THE RECORDS:
(* ===== verification/Upnp.v ===== *)
(** * Upnp: mapping a port on the router ([upnp/upnp.go], [disco/udp/upnp.go])

    The search for a gateway over its answers, the choice of the service in the
    device tree, the SOAP requests as text, and the mapping of one of twenty ports
    with its removal.  HTTP and XML are outside: a fetch gives a status and a
    device tree, a post gives a status and the fields of the reply. *)

From S2P Require Import Prelude Text Netip.

(** ** Text *)

(** [strings.Index] *)
Fixpoint str_Index (s sub : bytes) : option nat :=
  if HasPrefix s sub then Some O
  else match s with [] => None | _ :: s => S <$> str_Index s sub end.

Definition crlf : bytes := [z2b 13; z2b 10].
Definition qt : bytes := [z2b 34].

(** ** The device tree *)

Record Service := MkService { ServiceType : bytes; ControlURL : bytes }.

Inductive Device := MkDevice (deviceType : bytes) (deviceList : list Device) (serviceList : list Service).
Definition DeviceType (d : Device) : bytes := let '(MkDevice t _ _) := d in t.
Definition DeviceList (d : Device) : list Device := let '(MkDevice _ l _) := d in l.
Definition ServiceList (d : Device) : list Service := let '(MkDevice _ _ l) := d in l.

(** The first element whose type contains a text. *)
Fixpoint first_of {A} (type_of : A -> bytes) (t : bytes) (l : list A) : option A :=
  match l with
  | [] => None
  | x :: l => if str_Contains (type_of x) t then Some x else first_of type_of t l
  end.
Definition getChildDevice (d : Device) (deviceType : bytes) : option Device := first_of DeviceType deviceType (DeviceList d).
Definition getChildService (d : Device) (serviceType : bytes) : option Service :=
  first_of ServiceType serviceType (ServiceList d).

(** [combineURL]; an index of -1 is taken as it is, and a slice that ends before
    its beginning or outside panics. *)
Definition index_or_minus (s sub : bytes) : Z := match str_Index s sub with Some i => Z.of_nat i | None => -1 end.
Definition combineURL (rootURL subURL : bytes) : res bytes bytes :=
  let protoEnd := index_or_minus rootURL (bs "://") + 3 in
  if bool_decide (zlen rootURL < protoEnd) then Panic
  else
    let rootIndex := index_or_minus (drop (Z.to_nat protoEnd) rootURL) (bs "/") in
    Ok (take (Z.to_nat (protoEnd + rootIndex)) rootURL ++ subURL).

(** The service of a gateway, by its device tree. *)
Definition find_service (root : Device) : res bytes Service :=
  if negb (str_Contains (DeviceType root) (bs "InternetGatewayDevice:1")) then Err (bs "no InternetGatewayDevice")
  else match getChildDevice root (bs "WANDevice:1") with
  | None => Err (bs "no WANDevice")
  | Some b =>
      match getChildDevice b (bs "WANConnectionDevice:1") with
      | None => Err (bs "no WANConnectionDevice")
      | Some c =>
          match getChildService c (bs "WANIPConnection:1") with
          | Some d => Ok d
          | None =>
              match getChildService b (bs "WANIPConnection:1") with
              | Some d => Ok d
              | None => Err (bs "no WANIPConnection")
              end
          end
      end
  end.

(** [strings.Split(serviceType, ":")[1]] *)
Definition urn_domain (serviceType : bytes) : res bytes bytes :=
  match Split (z2b 58) serviceType !! 1%nat with Some d => Ok d | None => Panic end.

(** What an HTTP GET of a device description gives: an error, or a status with the
    tree if it decodes. *)
Record fetched := MkFetched { StatusCode : Z; Status : bytes; tree : bytes + Device }.

(** [getServiceURL] *)
Definition getServiceURL (fetch : bytes -> bytes + fetched) (rootURL : bytes) : res bytes (bytes * bytes) :=
  match fetch rootURL with
  | inl e => Err e
  | inr r =>
      if bool_decide (400 <= StatusCode r) then Err (Status r)
      else match tree r with
           | inl e => Err e
           | inr root =>
               d ← find_service root;
               domain ← urn_domain (ServiceType d);
               url ← combineURL rootURL (ControlURL d);
               Ok (url, domain)
           end
  end.

(** ** Our own address *)

(** An address of an interface: a network or something else. *)
Definition first_ipv4 (addrs : list (option IP)) : option bytes :=
  head (omap (fun a => ip ← a; v4 ← To4 ip; if bool_decide (head v4 = Some (z2b 127)) then None else Some v4) addrs).

(** [localIPv4]; [None] is an error of the system. *)
Fixpoint local_of (interfaces : list (option (list (option IP)))) : res bytes bytes :=
  match interfaces with
  | [] => Err (bs "cannot find local IP address")
  | None :: _ => Err (bs "interface addresses")
  | Some addrs :: rest => match first_ipv4 addrs with Some v4 => Ok v4 | None => local_of rest end
  end.
Definition localIPv4 (interfaces : option (list (option (list (option IP))))) : res bytes bytes :=
  match interfaces with None => Err (bs "interfaces") | Some l => local_of l end.

(** ** Discovery *)

Record UPnPNAT := MkNAT { serviceURL : bytes; ourIP : bytes; urnDomain : bytes }.

Definition search_message : bytes :=
  bs "M-SEARCH * HTTP/1.1" ++ crlf ++ bs "HOST: 239.255.255.250:1900" ++ crlf ++ bs "ST: ssdp:all" ++ crlf ++
  bs "MAN: " ++ qt ++ bs "ssdp:discover" ++ qt ++ crlf ++ bs "MX: 2" ++ crlf ++ crlf.

Section Discover.
(** [strings.ToLower] and [strings.TrimSpace] of text that is not ASCII. *)
Context (lower_unicode trim_unicode : bytes -> bytes).

Definition ascii (s : bytes) : bool := forallb (fun c => bool_decide (b2z c < 128)) s.
Definition ToLower (s : bytes) : bytes := if ascii s then to_lower <$> s else lower_unicode s.
Definition is_space (c : byte) : bool := bool_decide (9 <= b2z c <= 13 \/ b2z c = 32).
Fixpoint trim_left (s : bytes) : bytes :=
  match s with c :: s' => if is_space c then trim_left s' else s | [] => [] end.
Definition TrimSpace (s : bytes) : bytes :=
  if ascii s then rev (trim_left (rev (trim_left s))) else trim_unicode s.

(** The location that an answer to the search gives, if it is a gateway's. *)
Definition location (answer : bytes) : option bytes :=
  if negb (str_Contains answer (bs "InternetGatewayDevice:1")) then None
  else
    let locString := crlf ++ bs "location:" in
    let answer := ToLower answer in
    i ← str_Index answer locString;
    let loc := drop (i + length locString) answer in
    e ← str_Index loc crlf;
    Some (TrimSpace (take e loc)).

Context (fetch : bytes -> bytes + fetched) (interfaces : option (list (option (list (option IP))))).

(** What the gateway at a location gives. *)
Definition gateway (locURL : bytes) : res bytes UPnPNAT :=
  ud ← getServiceURL fetch locURL;
  ip ← localIPv4 interfaces;
  Ok (MkNAT ud.1 (ip_String ip) ud.2).

(** The reads of one round, up to the first error: the result if an answer
    decides the search, and the reads that are left. *)
Fixpoint read_answers (reads : list (option bytes)) : option (res bytes UPnPNAT) * list (option bytes) :=
  match reads with
  | [] => (None, [])
  | None :: reads => (None, reads)
  | Some answer :: reads =>
      match location (take 1024 answer) with
      | None => read_answers reads
      | Some locURL => (Some (gateway locURL), reads)
      end
  end.

(** [Discover] with a socket: [writes] says which of the rounds' writes fail. *)
Fixpoint search_rounds (writes : list (option bytes)) (reads : list (option bytes)) : res bytes UPnPNAT :=
  match writes with
  | [] => Err (bs "upnp port discovery failed")
  | Some e :: _ => Err e
  | None :: writes =>
      match read_answers reads with
      | (Some r, _) => r
      | (None, reads) => search_rounds writes reads
      end
  end.
Definition Discover (writes : list (option bytes)) (reads : list (option bytes)) : res bytes UPnPNAT :=
  search_rounds (take 3 writes) reads.
End Discover.

(** ** Requests *)

Record soap := MkSoap { so_url : bytes; SOAPAction : bytes; so_body : bytes }.

Definition soap_request (url function message domain : bytes) : soap :=
  MkSoap url
    (qt ++ bs "urn:" ++ domain ++ bs ":service:WANIPConnection:1#" ++ function ++ qt)
    (bs "<?xml version=" ++ qt ++ bs "1.0" ++ qt ++ bs " ?>" ++
     bs "<s:Envelope xmlns:s=" ++ qt ++ bs "http://schemas.xmlsoap.org/soap/envelope/" ++ qt ++
     bs " s:encodingStyle=" ++ qt ++ bs "http://schemas.xmlsoap.org/soap/encoding/" ++ qt ++ bs ">" ++ crlf ++
     bs "<s:Body>" ++ message ++ bs "</s:Body></s:Envelope>").

Definition external_message (n : UPnPNAT) : bytes :=
  bs "<u:GetExternalIPAddress xmlns:u=" ++ qt ++ bs "urn:" ++ urnDomain n ++ bs ":service:WANIPConnection:1" ++ qt ++
  bs ">" ++ crlf ++ bs "</u:GetExternalIPAddress>".

Definition add_message (n : UPnPNAT) (protocol : bytes) (externalPort internalPort : Z) (description : bytes) (timeout : Z) : bytes :=
  bs "<u:AddPortMapping xmlns:u=" ++ qt ++ bs "urn:" ++ urnDomain n ++ bs ":service:WANIPConnection:1" ++ qt ++ bs ">" ++
  crlf ++ bs "<NewRemoteHost></NewRemoteHost><NewExternalPort>" ++ Itoa externalPort ++
  bs "</NewExternalPort><NewProtocol>" ++ protocol ++ bs "</NewProtocol>" ++
  bs "<NewInternalPort>" ++ Itoa internalPort ++ bs "</NewInternalPort>" ++
  bs "<NewInternalClient>" ++ ourIP n ++ bs "</NewInternalClient>" ++
  bs "<NewEnabled>1</NewEnabled><NewPortMappingDescription>" ++ description ++
  bs "</NewPortMappingDescription><NewLeaseDuration>" ++ Itoa timeout ++
  bs "</NewLeaseDuration></u:AddPortMapping>".

Definition delete_message (n : UPnPNAT) (protocol : bytes) (externalPort : Z) : bytes :=
  bs "<u:DeletePortMapping xmlns:u=" ++ qt ++ bs "urn:" ++ urnDomain n ++ bs ":service:WANIPConnection:1" ++ qt ++ bs ">" ++
  crlf ++ bs "<NewRemoteHost></NewRemoteHost><NewExternalPort>" ++ Itoa externalPort ++
  bs "</NewExternalPort><NewProtocol>" ++ protocol ++ bs "</NewProtocol>" ++ bs "</u:DeletePortMapping>".
(** [Read]: the packets left in the batch, or the next batch of the device, which
    is [None] on an error; the result is a packet and whether a batch was taken. *)
Definition Read (next : option (list bytes)) (t : TUNIC) : res unit bytes * TUNIC * bool :=
  if bool_decide (tun_read t < readTotal t) then
    let i := tun_read t + 1 in
    (match readBufs t !! Z.to_nat i with Some p => Ok p | None => Panic end, MkTUN (readBufs t) i (readTotal t), false)
  else
    match next with
    | None => (Err tt, t, true)
    | Some batch =>
        let bufs := fill batch t in
        (match bufs !! 0%nat with Some p => Ok p | None => Panic end, MkTUN bufs 0 (Z.of_nat (length batch) - 1), true)
    end.

(** So many reads of a device that gives these batches and then an error. *)
Fixpoint reads (n : nat) (batches : list (list bytes)) (t : TUNIC) : list (res unit bytes) :=
  match n with
  | O => []
  | S n =>
      let '(r, t', taken) := Read (head batches) t in
      r :: reads n (if taken : bool then tail batches else batches) t'
  end.

(** What is left of the batch at hand. *)
Definition pending (t : TUNIC) : list bytes :=
  drop (Z.to_nat (tun_read t + 1)) (take (Z.to_nat (readTotal t + 1)) (readBufs t)).
Definition wf (t : TUNIC) : Prop := 0 <= tun_read t /\ tun_read t <= readTotal t /\ readTotal t < zlen (readBufs t).

Lemma tun_wf_init k : (0 < k)%nat -> wf (init k).
Proof. intros Hk. unfold wf, init, zlen. simpl. rewrite length_replicate. lia. Qed.

Lemma pending_init k : pending (init k) = [].
Proof. unfold pending, init. simpl. apply drop_ge. rewrite length_take. lia. Qed.

Lemma Read_pending next t p rest :
  wf t -> pending t = p :: rest ->
  exists t', Read next t = (Ok p, t', false) /\ wf t' /\ pending t' = rest /\ length (readBufs t') = length (readBufs t).
Proof.
  intros (H0 & H1 & H2) Hp. unfold zlen in H2.
  assert (Hlt : tun_read t < readTotal t).
  { apply (f_equal length) in Hp. unfold pending in Hp. rewrite length_drop, length_take in Hp. simpl in Hp. lia. }
  unfold Read. rewrite bool_decide_true by done.
  assert (Hl : readBufs t !! Z.to_nat (tun_read t + 1) = Some p).
  { assert (Hq : pending t !! 0%nat = Some p) by (by rewrite Hp). unfold pending in Hq.
    rewrite lookup_drop, lookup_take_Some in Hq. destruct Hq as [Hq _]. by rewrite Nat.add_0_r in Hq. }
  rewrite Hl. eexists. split; [done|]. split; [unfold wf, zlen; simpl; lia|]. split; [|done].
  unfold pending in *. simpl. replace (Z.to_nat (tun_read t + 1 + 1)) with (S (Z.to_nat (tun_read t + 1))) by lia.
  replace (S _) with (Z.to_nat (tun_read t + 1) + 1)%nat by lia. by rewrite <- drop_drop, Hp.
Qed.

Lemma Read_batch p batch t :
  wf t -> pending t = [] -> (length (p :: batch) <= length (readBufs t))%nat ->
  exists t', Read (Some (p :: batch)) t = (Ok p, t', true) /\ wf t' /\ pending t' = batch /\
    length (readBufs t') = length (readBufs t).
Proof.
  intros (H0 & H1 & H2) Hp Hlen. unfold zlen in H2.
  assert (Hge : ~ tun_read t < readTotal t).
  { intros Hlt. apply (f_equal length) in Hp. unfold pending in Hp. rewrite length_drop, length_take in Hp. simpl in Hp. lia. }
  unfold Read. rewrite bool_decide_false by done. unfold fill.
  eexists. split; [reflexivity|]. simpl in Hlen. unfold wf, pending, zlen. cbn [readBufs tun_read readTotal].
  assert (Hbl : length ((p :: batch) ++ drop (length (p :: batch)) (readBufs t)) = length (readBufs t))
    by (rewrite length_app, length_drop; simpl; lia).
  split; [rewrite Hbl; cbn [length]; lia|]. split; [|exact Hbl].
  replace (Z.to_nat (Z.of_nat (length (p :: batch)) - 1 + 1)) with (length (p :: batch)) by lia.
  by rewrite take_app_length.
Qed.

EXERCISE: Count every line of the data above where "head" appears, and give the total only.

COMPLETED TASK: 2